As you focus on growing your online business, it’s easy to spend all of your time looking for new ways to acquire customers. It seems only natural. The more people at the top of your funnel, the more money you’ll make.
While that is true in the most basic of terms, you should never forget about the less discussed (and arguably more important) goal of keeping customers. If you’re looking for hidden efficiencies, then increasing customer retention and decreasing churn rate is an area you should focus on.
For the uninitiated, churn rate is broadly defined as the number of customers that leave or cancel during a certain period of time. If every one of your customers continues to buy from you forever, you’ll have a 0% churn rate and your business will be an absolute power house. Unfortunately, reality isn’t so kind.
Focusing on customer retention is super important because the effort needed to keep a customer is a fraction of the effort needed to acquire a new one.
Customer retention tactics are specific to individual businesses, but here are three practical steps you can take to help you decrease your churn rate, increase your retention, and put your business ahead of the competition no matter what business you’re in.
1. Know What Loyal Customers Look Like
The first step when addressing customer retention is to have clear metrics. You need numbers you can quickly and easily review to understand which of your retention strategies actually are working.
A people-based analytics tool (like KISSmetrics) gives you the power to calculate your churn rate virtually automatically. This guide on the KISSmetrics revenue report gives you some basic insight into how you can use KISSmetrics’s event tracking to know when SaaS customers cancel and to calculate your churn metrics:
KISSmetrics will calculate a churn number for you automatically, though this is really just the tip of the iceberg. Some things to remember when calculating churn include:
- Use short time periods rather than long ones, as you’ll get more actionable numbers. Preferably, you should use the period of your average renewal. If you’re a SaaS business that charges monthly, then use monthly churn as your go-to statistic. Joel York gets into detail on why this is more accurate in his post discussing what churn is all about.
- Consider separating different customer groups into specific churn calculations. Looking at retention in cohorts is useful as you can see how customer retention changes over time. This graph from David Skok’s SaaS metrics post is absolute gold:
- Look at both revenue and raw customer churn. Focusing only on one and not the other can hide the truth: Are your bigger customers leaving? Is the business still viable since only small customers are churning?
Once you have a solid foundation for calculating your churn rates using an analytics tool (and potentially some spreadsheeting), you need to start setting some goals.

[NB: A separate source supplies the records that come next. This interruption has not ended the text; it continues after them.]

(** * The USD lexer of pygments/lexers/usd.py

    A shallow embedding of [UsdLexer.tokens] (the rule table of the
    lexer for Pixar's Universal Scene Description format) together with
    the regular-expression matching it is written in, and the
    properties of the token stream it produces.

    Reading of the source.

    - A buffer is a list of 8-bit characters ([ascii]); the character
      classes below are the ASCII ranges of the classes of Python's [re]
      module.
    - The patterns are compiled with [re.MULTILINE]: [$] holds at the
      end of the buffer and before a line feed, [.] is every character
      but the line feed.
    - In the source the list that ends with the bracket rule is followed
      by a comma before the [+ [...]] that appends the remaining rules.
      The table is read as the concatenation of all the lists in the
      order they are written, which is the order the rules are numbered
      in the specification.
    - The vocabulary tables (KEYWORDS, SPECIAL_NAMES, COMMON_ATTRIBUTES,
      OPERATORS, TYPES) live in [_usd_builtins], the matching engine and
      the helpers [words] and [bygroups] in [pygments.lexer].  The tables
      are the fields of a [vocabulary] the lexer is parameterised by, and
      the engine follows the specification. *)

From Stdlib Require Import Ascii String List Arith Bool Lia.
Import ListNotations.

Local Open Scope nat_scope.
Local Open Scope list_scope.

(** ** Characters and buffers *)

Definition buffer := list ascii.
Definition fetchFollowers (user : option string) (db : Pg.Database) (st : State) : State :=
  match user with
  | None => st
  | Some me =>
      let follows :=
        map Follows.follower_id
            (filter (fun f => String.eqb (Follows.following_id f) me) (Pg.follows db)) in
      match follows with
      | [] => mkState (following st) [] (friendsActivity st)
      | _ :: _ =>
          mkState (following st)
                  (filter (fun p => member (Profiles.user_id p) follows) (Pg.profiles db))
                  (friendsActivity st)
      end
  end.

(** The element of [categories(name, color)] embedded in a habit. *)
Definition category_of (db : Pg.Database) (h : Habits.row) : option (string * string) :=
  match Habits.category_id h with
  | None => None
  | Some cid =>
      option_map (fun c => (Categories.name c, Categories.color c))
                 (find (fun c => String.eqb (Categories.id c) cid) (Pg.categories db))
  end.

(** [fetchFriendsActivity].  The completions and the habits are read under
    the policies "Users can view their own completions" and "Users can view
    their own habits" ([auth.uid() = user_id]); follows and profiles are
    readable by everyone. *)
Definition fetchFriendsActivity (user : option string) (db : Pg.Database)
    (st : State) : State :=
  match user with
  | None => st
  | Some me =>
      let followingIds :=
        map Follows.following_id
            (filter (fun f => String.eqb (Follows.follower_id f) me) (Pg.follows db)) in
      match followingIds with
      | [] => mkState (following st) (followers st) []
      | _ :: _ =>
          let completions :=
            firstn 50
              (Pg.order_desc Completions.completed_at
                 (filter (fun c => Pg.is_uid user (Completions.user_id c)
                                   && member (Completions.user_id c) followingIds)
                         (Pg.habit_completions db))) in
          match completions with
          | [] => mkState (following st) (followers st) []
          | _ :: _ =>
              let habitIds := map Completions.habit_id completions in
              let habits :=
                filter (fun h => Pg.is_uid user (Habits.user_id h)
                                 && member (Habits.id h) habitIds) (Pg.habits db) in
              let profiles :=
                filter (fun p => member (Profiles.user_id p) followingIds) (Pg.profiles db) in
              let activity :=
                map (fun completion =>
                       let habit :=
                         find (fun h => String.eqb (Habits.id h)
                                                   (Completions.habit_id completion)) habits in
                       let profile :=
                         find (fun p => String.eqb (Profiles.user_id p)
                                                   (Completions.user_id completion)) profiles in
                       mkActivityItem
                         (Completions.id completion)
                         (Completions.completion_date completion)
                         (or_else (Completions.notes completion) "")
                         (mkActivityHabit
                            (or_else (option_map Habits.name habit) "Unknown")
                            (match habit with
                             | Some h => Habits.frequency h
                             | None => daily
                             end)
                            (match habit with
                             | Some h => category_of db h
                             | None => None
                             end))
                         (mkActivityProfile
                            (or_else (option_map Profiles.username profile) "Unknown")
                            (or_else (match profile with
                                      | Some p => Profiles.full_name p
                                      | None => None
                                      end) "Unknown")))
                    completions in
              mkState (following st) (followers st) activity
          end
      end
  end.

(** The toasts of [followUser] and [unfollowUser], by their titles. *)
Inductive Toast : Type :=
| toast_already_following
| toast_success
| toast_error (e : Pg.Error).

(** [followUser(userId)]: the look-up, the insert and, after a success,
    the two refreshes of the page's state. *)
Definition followUser (user : option string) (userId : string) (new_id : string)
    (now : Z) (db : Pg.Database) (st : State) : Toast * Pg.Database * State :=
  match user with
  | None => (toast_error Pg.invalid_text_representation, db, st)
  | Some me =>
      match Pg.maybeSingle (filter (Pg.same_follow me userId) (Pg.follows db)) with
      | Pg.Failed e => (toast_error e, db, st)
      | Pg.Ok (Some _) => (toast_already_following, db, st)
      | Pg.Ok None =>
          match Pg.insert_follow user new_id now user userId db with
          | Pg.Failed e => (toast_error e, db, st)
          | Pg.Ok db' =>
              (toast_success, db',
               fetchFriendsActivity user db' (fetchFollowing user db' st))
          end
      end
  end.

Definition unfollowUser (user : option string) (userId : string)
    (db : Pg.Database) (st : State) : Toast * Pg.Database * State :=
  match user with
  | None => (toast_error Pg.invalid_text_representation, db, st)
  | Some me =>
      let db' := Pg.delete_follow user me userId db in
      (toast_success, db', fetchFriendsActivity user db' (fetchFollowing user db' st))
  end.

Definition isFollowing (st : State) (userId : string) : bool :=
  existsb (fun f => String.eqb (Profiles.user_id f) userId) (following st).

Your acceptable churn rate really depends on your business: Are you selling to enterprise or SMBs? What is the average time to conversion? How much do you charge per month?
These are some of the questions you need to be asking, but the goal is always the same: You want to ensure your customer lifetime value is as high as possible to increase the profit of your business!
Quora is a pretty great source of open discussion on acceptable churn rates, so check it out.
Once you have a number in mind, it’s time to start digging and find out why customers are churning and what you can do about it.
There are all sorts of things you can do to increase your customer retention, many of which will require tight iterating of your website and core product offering to ensure it meets the needs of your customers.
Having said that, there are two things you can do that nearly always will help your customer retention rates.
2. Earn Your Customers’ Trust
We all know how important it is to earn our customers’ trust in order to get them to buy from us in the first place; but, after customers buy from us once, it can be easy to “forget” to focus on maintaining that trust.
I see this regularly with businesses that spend a lot of time focusing on email marketing for activation and less time focusing on email marketing for retention.
One of the best ways to consistently earn your customers’ trust and keep them around is to constantly share your knowledge.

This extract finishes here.